Час спустя, легко закусив, все трое опустились на колени вокруг низкого столика, на котором лежала свернутая в свиток купчая на дом и еще один составленный Николаем не совсем по правилам документ, согласно которому он передавал все свое имущество – дом вместе с обстановкой – обоим старикам на равных правах. Он сообщил им, что уйдет из дому сегодня днем и, скорее всего, никогда сюда больше не вернется.
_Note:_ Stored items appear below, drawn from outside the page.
(** * Gym progress reports: access control and report life cycle

    A shallow embedding of the API handlers of the repository
    (the Astro routes under [src/pages/api], the helpers of
    [lib/api-helpers.ts] and the table definitions of
    [supabase/migrations]) and the properties proved about them.

    Conventions of the embedding:
    - an instant is a [Z], the milliseconds since the epoch, which is what
      [Date.prototype.getTime] returns; the server and the database
      session are taken to run in UTC;
    - a JavaScript number is a rational ([Q]): the value of the decimal
      numeral that [JSON.stringify] prints for it and the database
      reads, which orders the numbers as they are ordered and tells
      the integers among them; request bodies come from
      [request.json()], which produces no [NaN] and no infinity;
    - a string is text in UTF-8;
    - an id is the text of a [uuid].  The database prints a uuid with
      its hexadecimal digits in lower case, and so does everything that
      comes out of it; a path parameter is in the spelling of the
      caller, and the database reads it as a uuid, in either case,
      whenever it is compared with a column or stored ([Db.uuid]);
    - [new Date()] and [crypto.randomUUID()] are explicit arguments
      ([now], [uuid]) of the handlers that call them;
    - a handler is a function of the database that returns the response
      or the thrown [ApiException] together with the database it leaves;
    - the tables carry what the migrations declare: primary keys and
      foreign keys, the unique key and the checks of [reports], the
      types of the columns ([uuid], [numeric(6,2)], [integer]) and the
      trigger that sets [week_number] and [year].  Of [trainers] and
      [clients] the handlers embedded here use the ids only, as the
      targets of foreign keys.  Row-level security is left out: the
      Supabase client is taken to see whole tables, and each query to
      get an answer. *)

From Stdlib Require Import ZArith QArith Qabs Lia Ascii String.
From stdpp Require Import gmap strings list fin_maps sorting.

Local Open Scope Z_scope.

(* ===================================================================== *)
(** * Dates: the part of [Date] the helpers use, in UTC *)
(* ===================================================================== *)

Module Clock.

Definition msPerDay : Z := 24 * 60 * 60 * 1000.

(** Days since 1970-01-01 of an instant ([Math.floor] of the quotient). *)
Definition dayNumber (t : Z) : Z := t / msPerDay.

(** Days since 1970-01-01 of the civil date [y]-[m]-[d] (proleptic
    Gregorian calendar, as [Date.UTC] has it). *)
Definition daysFromCivil (y m d : Z) : Z :=
  let y' := if m <=? 2 then y - 1 else y in
  let era := y' / 400 in
  let yoe := y' - era * 400 in
  let mp := if m <=? 2 then m + 9 else m - 3 in
  let doy := (153 * mp + 2) / 5 + d - 1 in
  let doe := yoe * 365 + yoe / 4 - yoe / 100 + doy in
  era * 146097 + doe - 719468.

(** Civil date (year, month 1..12, day 1..31) of a day number. *)
Definition civilFromDays (z : Z) : Z * Z * Z :=
  let z := z + 719468 in
  let era := z / 146097 in
  let doe := z - era * 146097 in
  let yoe := (doe - doe / 1460 + doe / 36524 - doe / 146096) / 365 in
  let doy := doe - (365 * yoe + yoe / 4 - yoe / 100) in
  let mp := (5 * doy + 2) / 153 in
  let d := doy - (153 * mp + 2) / 5 + 1 in
  let m := if mp <? 10 then mp + 3 else mp - 9 in
  let y := yoe + era * 400 in
  (if m <=? 2 then y + 1 else y, m, d).

(** [date.getFullYear()] *)
Definition getFullYear (t : Z) : Z :=
  let '(y, _, _) := civilFromDays (dayNumber t) in y.

(** [new Date(year, 0, 1).getTime()] *)
Definition startOfYear (year : Z) : Z := daysFromCivil year 1 1 * msPerDay.

(** [Date.UTC(y, m, d)] as an instant, for writing examples. *)
Definition utc (y m d hh mm ss : Z) : Z :=
  daysFromCivil y m d * msPerDay + ((hh * 60 + mm) * 60 + ss) * 1000.

(** [Math.ceil(a / b)] for a positive [b]. *)
Definition ceilDiv (a b : Z) : Z := - ((- a) / b).

(** Day of the week of a day number, Monday = 1 .. Sunday = 7
    (1970-01-01 was a Thursday). *)
Definition isoWeekday (days : Z) : Z := (days + 3) mod 7 + 1.

(** ISO 8601 week numbering: weeks start on Monday, and a week belongs
    to the year that holds its Thursday; week 1 is the week of the
    year's first Thursday.  Returns (ISO year, ISO week). *)
Definition isoWeekInfo (t : Z) : Z * Z :=
  let days := dayNumber t in
  let thursday := days - isoWeekday days + 4 in
  let '(isoYear, _, _) := civilFromDays thursday in
  (isoYear, (thursday - daysFromCivil isoYear 1 1) / 7 + 1).

(** PostgreSQL's [extract(week from ts)] (the ISO week number) and
    [extract(year from ts)] (the calendar year). *)
Definition extractWeek (t : Z) : Z := snd (isoWeekInfo t).
Definition extractYear (t : Z) : Z := getFullYear t.

End Clock.

(* ===================================================================== *)
(** * JSON values and the validators of [lib/api-helpers.ts] *)
(* ===================================================================== *)

(** A member of a parsed JSON request body.  Arrays and nested objects
    are not told apart: every schema below rejects them. *)
Inductive jsval : Type :=
  | JNull
  | JBool (b : bool)
  | JNum (n : Q)
  | JStr (s : string)
  | JCompound.

Module Zod.

(** [Number.isInteger] on a rational. *)
Definition isInteger (n : Q) : bool :=
  (Qnum n mod Z.pos (Qden n) =? 0)%Z.

Definition between (lo hi n : Q) : bool :=
  Qle_bool lo n && Qle_bool n hi.

(** The result of validating one optional member: [None] is a
    validation issue, [Some None] an absent member, [Some (Some v)] a
    member that passed.  [null] is not [undefined]: a schema that is
    [.optional()] but not [.nullable()] rejects it. *)

(** [z.number().min(lo).max(hi).optional()] *)
Definition numberOptional (lo hi : Q) (v : option jsval) : option (option Q) :=
  match v with
  | None => Some None
  | Some (JNum n) => if between lo hi n then Some (Some n) else None
  | Some _ => None
  end.

(** [z.number().int().min(lo).max(hi).optional()] *)
Definition intOptional (lo hi : Q) (v : option jsval) : option (option Q) :=
  match v with
  | None => Some None
  | Some (JNum n) =>
      if isInteger n && between lo hi n then Some (Some n) else None
  | Some _ => None
  end.

(** The UTF-16 code units of the character a byte of UTF-8 text
    starts: none for a continuation byte, two for the first byte of a
    character of four bytes, one otherwise. *)
Definition codeUnits (c : Ascii.ascii) : nat :=
  let n := Ascii.nat_of_ascii c in
  if (n <? 128)%nat then 1%nat
  else if (n <? 192)%nat then 0%nat
  else if (n <? 240)%nat then 1%nat
  else 2%nat.

(** [s.length], the number of UTF-16 code units of the text. *)
Fixpoint length16 (s : string) : nat :=
  match s with
  | EmptyString => 0%nat
  | String c rest => (codeUnits c + length16 rest)%nat
  end.

(** [z.string().max(maxLen).optional()] *)
Definition stringOptional (maxLen : nat) (v : option jsval) : option (option string) :=
  match v with
  | None => Some None
  | Some (JStr s) =>
      if (length16 s <=? maxLen)%nat then Some (Some s) else None
  | Some _ => None
  end.

(** [z.number().int().min(lo).max(hi)], a required member. *)
Definition intRequired (lo hi : Q) (v : option jsval) : option Q :=
  match v with
  | Some (JNum n) => if isInteger n && between lo hi n then Some n else None
  | _ => None
  end.

Definition isHexDigit (c : Ascii.ascii) : bool :=
  let n := Ascii.nat_of_ascii c in
  ((48 <=? n) && (n <=? 57) || (65 <=? n) && (n <=? 70)
   || (97 <=? n) && (n <=? 102))%nat.

Fixpoint uuidShape (i : nat) (cs : list Ascii.ascii) : bool :=
  match cs with
  | [] => (i =? 36)%nat
  | c :: cs' =>
      (if ((i =? 8) || (i =? 13) || (i =? 18) || (i =? 23))%nat
       then Ascii.eqb c "-"%char else isHexDigit c)
      && uuidShape (S i) cs'
  end.

(** [z.string().uuid()]: eight, four, four, four and twelve hexadecimal
    digits separated by hyphens. *)
Definition isUuid (s : string) : bool := uuidShape 0 (list_ascii_of_string s).

End Zod.

Module ApiHelpers.

(* ------------------------------------------------------------------ *)
(** ** Error handling *)

Record ApiException : Type := mkApiException {
  statusCode : Z;
  error : string
}.

(* ------------------------------------------------------------------ *)
(** ** Authentication and authorization *)

Inductive Role : Type := super_admin | trainer | client.

#[global] Instance Role_eq_dec : EqDecision Role.
Proof. solve_decision. Defined.

Record AuthenticatedUser : Type := mkUser {
  user_id : string;
  user_role : Role
}.

Definition requireAuth (user : option AuthenticatedUser)
  : ApiException + AuthenticatedUser :=
  match user with
  | None => inl (mkApiException 401 "Authentication required")
  | Some u => inr u
  end.

(* ------------------------------------------------------------------ *)
(** ** Validation schemas *)

(** [UuidParamSchema.parse({ id })] *)
Definition UuidParamSchema (id : string) : option string :=
  if Zod.isUuid id then Some id else None.

(** The parsed body of a report submission or edit: every member is
    optional ([None] is JavaScript's [undefined]). *)
Record ReportData : Type := mkReportData {
  d_weight : option Q;
  d_waist : option Q;
  d_chest : option Q;
  d_biceps_left : option Q;
  d_biceps_right : option Q;
  d_thigh_left : option Q;
  d_thigh_right : option Q;
  d_cardio_days : option Q;
  d_note : option string
}.
(** ** The option loop of [main] *)

(** [arg[0] == '-'] *)
Definition starts_with_dash (arg : string) : bool :=
  match arg with
  | String c _ => Ascii.eqb c "-"
  | EmptyString => false
  end.

(** [*endptr] is not the terminating zero. *)
Definition trailing (endptr : string) : bool := negb (endptr =? "")%string.

(** What one word of the command line asks for: an action on its own, or
    an action on the word that follows it. *)
Inductive arg_action :=
| Alone (r : outcome locals)
| WithValue (k : string -> outcome locals).

Definition map_outcome {A B} (f : A -> B) (r : outcome A) : outcome B :=
  match r with
  | Ok a => Ok (f a)
  | Usage => Usage
  | Fatal msg => Fatal msg
  end.

Definition parse_arg {L : Libc} (arg : string) (o : locals) : arg_action :=
  if starts_with_dash arg then
    if (arg =? "-v")%string then
      Alone (Ok (set_VERBOSE (VERBOSE o + 1) o))
    else if (arg =? "-classify")%string then
      Alone (Ok (set_classify true o))
    else if (arg =? "-report")%string then
      WithValue (fun v => Ok (set_debug_report (Some v) o))
    else if (arg =? "-b")%string then
      WithValue (fun v =>
        let '(bandid, endptr) := strtol v in
        if trailing endptr then Usage
        else Ok (set_inspect_bandids
                   (inspect_bandids o ++ [cast_int bandid]) o))
    else if (arg =? "-erosion")%string then
      Alone (Ok (set_do_erosion true o))
    else if (arg =? "-invert")%string then
      Alone (Ok (set_do_invert true o))
    else if (arg =? "-split-polys")%string then
      Alone (Ok (set_split_polys true o))
    else if (arg =? "-wkt-out")%string then
      WithValue (fun v =>
        map_outcome (fun l => set_geom_outputs l o)
          (add_geom_output (geom_outputs o) (cur_out_cs o) (with_wkt_fn v)))
    else if (arg =? "-wkb-out")%string then
      WithValue (fun v =>
        map_outcome (fun l => set_geom_outputs l o)
          (add_geom_output (geom_outputs o) (cur_out_cs o) (with_wkb_fn v)))
    else if (arg =? "-ogr-out")%string then
      WithValue (fun v =>
        map_outcome (fun l => set_geom_outputs l o)
          (add_geom_output (geom_outputs o) (cur_out_cs o)
             (with_ogr (cur_ogr_fmt o) v)))
    else if (arg =? "-ogr-fmt")%string then
      WithValue (fun v => Ok (set_cur_ogr_fmt v o))
    else if (arg =? "-out-cs")%string then
      WithValue (fun cs =>
        if (cs =? "xy")%string then Ok (set_cur_out_cs CS_XY o)
        else if (cs =? "en")%string then Ok (set_cur_out_cs CS_EN o)
        else if (cs =? "ll")%string then Ok (set_cur_out_cs CS_LL o)
        else Fatal ("unrecognized value for -out-cs option (" ++ cs ++ ")")%string)
    else if (arg =? "-mask-out")%string then
      WithValue (fun v => Ok (set_mask_out_fn (Some v) o))
    else if (arg =? "-major-ring")%string then
      Alone (Ok (set_major_ring_only true o))
    else if (arg =? "-no-donuts")%string then
      Alone (Ok (set_no_donuts true o))
    else if (arg =? "-min-ring-area")%string then
      WithValue (fun v =>
        let '(n, endptr) := strtol v in
        if trailing endptr then Usage
        else Ok (set_min_ring_area n o))
    else if (arg =? "-dp-toler")%string then
      WithValue (fun v =>
        let '(x, endptr) := strtod v in
        if trailing endptr then Usage
        else Ok (set_reduction_tolerance x o))
    else if (arg =? "-bevel-size")%string then
      WithValue (fun v =>
        let '(x, endptr) := strtod v in
        if trailing endptr then Usage
        else if dbl_lt x dbl_0 || dbl_ge x dbl_1 then
          Fatal "-bevel-size must be in the range 0 <= bevel < 1"
        else Ok (set_bevel_size x o))
    else if (arg =? "-pinch-excursions")%string then
      Alone (Ok (set_do_pinch_excursions true o))
    else if (arg =? "-llproj-toler")%string then
      WithValue (fun v =>
        let '(x, endptr) := strtod v in
        if trailing endptr then Usage
        else Ok (set_llproj_toler x o))
    else if (arg =? "-h")%string || (arg =? "--help")%string then
      Alone Usage
    else
      Alone (Fatal ("unrecognized option: " ++ arg)%string)
  else
    match input_raster_fn o with
    | Some _ => Alone Usage
    | None => Alone (Ok (set_input_raster_fn (Some arg) o))
    end.

(** [while(argp < argc)]: [args] is [argv] from [argp] on. *)
Fixpoint parse_args {L : Libc} (args : list string) (o : locals)
    : outcome locals :=
  match args with
  | [] => Ok o
  | arg :: rest =>
      match parse_arg arg o with
      | Alone r =>
          match r with
          | Ok o' => parse_args rest o'
          | Usage => Usage
          | Fatal msg => Fatal msg
          end
      | WithValue k =>
          match rest with
          | [] => Usage
          | v :: rest' =>
              match k v with
              | Ok o' => parse_args rest' o'
              | Usage => Usage
              | Fatal msg => Fatal msg
              end
          end
      end
  end.

(** ** The driver *)
Section Driver.
Context {L : Libc} {C : Core} {G : Gdal}.

(** Calls that the driver makes to the outside, with their arguments. *)
Inductive event :=
| EvGDALOpen (fn : string)
| EvReadDataset8bit (bandid : Z)
| EvGetBitgridForDataset (bandids : list Z)
| EvFopen (fn : string)
| EvOgrCreateDataSource (fmt fn : string)
| EvOgrCreateLayer (fn : string) (out_cs : Z) (split_polys : bool)
| EvTraceMask (mask : BitGrid) (w h min_ring_area : Z) (no_donuts : bool)
| EvBevel (mp : Mpoly Point) (bevel_size : double)
| EvPinch (mp : Mpoly Point)
| EvMaskFromMpoly (mp : Mpoly Point) (w h : Z) (fn : string)
| EvReduce (mp : Mpoly Point) (tolerance : double)
| EvDebugPlotMpoly (mp : Mpoly Point)
| EvSplit (mp : Mpoly Point)
| EvXy2en (mp : Mpoly Point)
| EvXy2ll (mp : Mpoly Point) (toler : double)
| EvWkt (go_idx : nat) (geom : Mpoly Point)
| EvWkb (go_idx : nat) (geom : Mpoly Point)
| EvOgrFeature (go_idx : nat) (geom : Mpoly Point) (class_id : Z)
    (color : option ColorEntry)
| EvFclose (fn : string)
| EvOgrDestroy (fn : string)
| EvWritePlot (fn : string).

(** [mp.rings.size()] used as a condition. *)
Definition has_rings (mp : Mpoly Point) : bool :=
  negb (rings_size mp =? 0)%nat.

(** What [mp.rings[i]] is read as when [i] is out of range; the index
    that the loop for the biggest ring selects is always in range. *)
Definition no_ring : Ring Point :=
  {| pts := []; is_hole := false; parent_id := -1 |}.

(** The loop that looks for the biggest ring: [rs] is what is left of
    [mp.rings] from index [i] on. *)
Fixpoint biggest_ring (rs : list (Ring Point)) (i : nat)
    (biggest_area : double) (best_idx : nat) : double * nat :=
  match rs with
  | [] => (biggest_area, best_idx)
  | r :: rs' =>
      let a := area r in
      if dbl_gt a biggest_area then biggest_ring rs' (S i) a i
      else biggest_ring rs' (S i) biggest_area best_idx
  end.
(** The same for a struct decoded from a value from which the field at
    [name :: rest] is absent. *)
Lemma into_struct_preserves {A B : Type} (F : list (json.field A)) (get : A -> B)
      (name : string) (rest : list string) (ctx : string) (v : json.value) (old : A) :
  (forall k v' x f,
      (if json.addresses name k then json.absent rest v' else true) = true ->
      json.find_field F k = Some f ->
      get (fst (snd f v' x)) = get x) ->
  json.absent (name :: rest) v = true ->
  get (fst (json.into_struct F ctx v old)) = get old.
Proof.
  intros Hframe Habs. destruct v; try reflexivity.
  unfold json.into_struct.
  apply (assign_preserves F get
           (fun kv => if json.addresses name (fst kv)
                      then json.absent rest (snd kv) else true)).
  - intros [k v'] x f Hok Hfind. exact (Hframe k v' x f Hok Hfind).
  - exact Habs.
Qed.

(** What a field [mk_field key into get set] does to a part of the struct
    that [set] does not touch. *)
Lemma mk_field_frame {A B C : Type} (key : string) (into : string -> json.decoder B)
      (get : A -> B) (set : B -> A -> A) (part : A -> C) (v : json.value) (x : A) :
  (forall y, part (set y x) = part x) ->
  part (fst (snd (json.mk_field key into get set) v x)) = part x.
Proof.
  intros H. unfold json.mk_field; simpl.
  destruct (into key v (get x)) as [y e]. simpl. apply H.
Qed.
Сначала им будет трудно; придут чужие люди и станут задавать разные вопросы; это усложнит их жизнь, но всего лишь на несколько дней; после этого иностранцы перестанут ими интересоваться и, вероятно, никогда больше не появятся в их маленьком доме. Денег у Николая было не много, поскольку, получая зарплату, он тут же тратил ее большую часть. Те сбережения, которые еще у него остались, лежали завернутые в кусок материи на столе. На случай, если господин Ватанабэ и госпожа Симура не смогут заработать достаточно, чтобы содержать дом, он дает им разрешение продать его и доход использовать по своему усмотрению. Все-таки госпожа Симура настояла на том, чтобы отложить часть денег в качестве приданого сестрам Танака.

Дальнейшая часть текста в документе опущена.